Nous allons maintenant travailler sur la partie supérieure du QFD qui coiffe votre matrice. Elle représente une sorte de toiture où chacune des tuiles montre l’interaction entre deux impératifs techniques (voir le schéma joint). Ces interactions doivent conforter votre choix ou vous alerter sur de possibles incohérence voire même des impossibilités.

• Corrélation forte positive: Si une spécification augmente l’autre augmente fortement
• Corrélation positive: Si une spécification augmente l’autre augmente dans le même ordre de grandeur
• Corrélation négative: Si une spécification augmente l’autre diminue dans le même ordre de grandeur et inversement
• Corrélation forte négative: Si une spécification augmente l’autre diminue fortement et inversement
Cette toiture doit être réalisée avec toutes les parties prenantes de l’équipe projet (RH, Direction, IT, HSE&S, Comptabilité…).

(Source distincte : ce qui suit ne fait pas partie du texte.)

(* ===== verification/InstrSpec.v ===== *)
(** * What the instructions guarantee

    [exec_fn_ok]: an instruction executed on a deep enough stack, with its memory region paid
    for, does not panic; it keeps the frame invariant, leaves [depth] and [readOnly] alone,
    keeps every live snapshot, and a call gives back at most the gas it was handed. *)

From S2P Require Import Prelude Bytes Uint256 Params Machine Opcodes Analysis JumpTable VM GasTable Instructions Evm StateSpec Frames.

#[local] Arguments wp : simpl never.

(** ** Static description of the instructions *)

(** The stack items an instruction needs. *)
Definition exec_depth (t : execTag) : Z :=
  match t with
  | OpAdd | OpSub | OpMul | OpDiv | OpSdiv | OpMod | OpSmod | OpExp | OpSignExtend
  | OpLt | OpGt | OpSlt | OpSgt | OpEq | OpAnd | OpOr | OpXor | OpByte
  | OpSHL | OpSHR | OpSAR | OpKeccak256 | OpMstore | OpMstore8 | OpSstore | OpTstore
  | OpJumpi | OpReturn | OpRevert => 2
  | OpNot | OpIszero | OpBalance | OpCallDataLoad | OpExtCodeSize | OpExtCodeHash
  | OpBlockhash | OpPop | OpMload | OpSload | OpTload | OpJump | OpBlobHash
  | OpSelfdestruct | OpSelfdestruct6780 => 1
  | OpAddmod | OpMulmod | OpCallDataCopy | OpReturnDataCopy | OpCodeCopy | OpMcopy
  | OpCreate => 3
  | OpExtCodeCopy | OpCreate2 => 4
  | OpCall | OpCallCode => 7
  | OpDelegateCall | OpStaticCall => 6
  | OpSwap n => n + 1
  | MakeDup n => n
  | MakeLog n => n + 2
  | _ => 0
  end.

Dans notre exemple, les colonnes en rouge vous montrent, grâce à la ligne de base, quels sont les critères sur lesquels vous devez porter votre priorité. A l’opposée, en haut de cette « toiture », vous pouvez voir les points problématiques et donc les prioriser dans votre appel d’offres ou, du moins, attirer l’attention de votre interlocuteur sur une problématique à laquelle il devra trouver une parade ou bien une solution.

Il est clair que l’exercice peut sembler difficile mais il est pourtant l'un des seuls moyens d’avoir une représentation physique et graphique claire, précise et sans équivoque de votre besoin. Les industries l’ont bien compris et utilise le QFD depuis déjà plusieurs années. C’est ainsi que les automobiles sont construites que beaucoup d’appareils dits modulaires sont connectés par des interfaces permettant l’exploitation de ces derniers en un ensemble cohérent.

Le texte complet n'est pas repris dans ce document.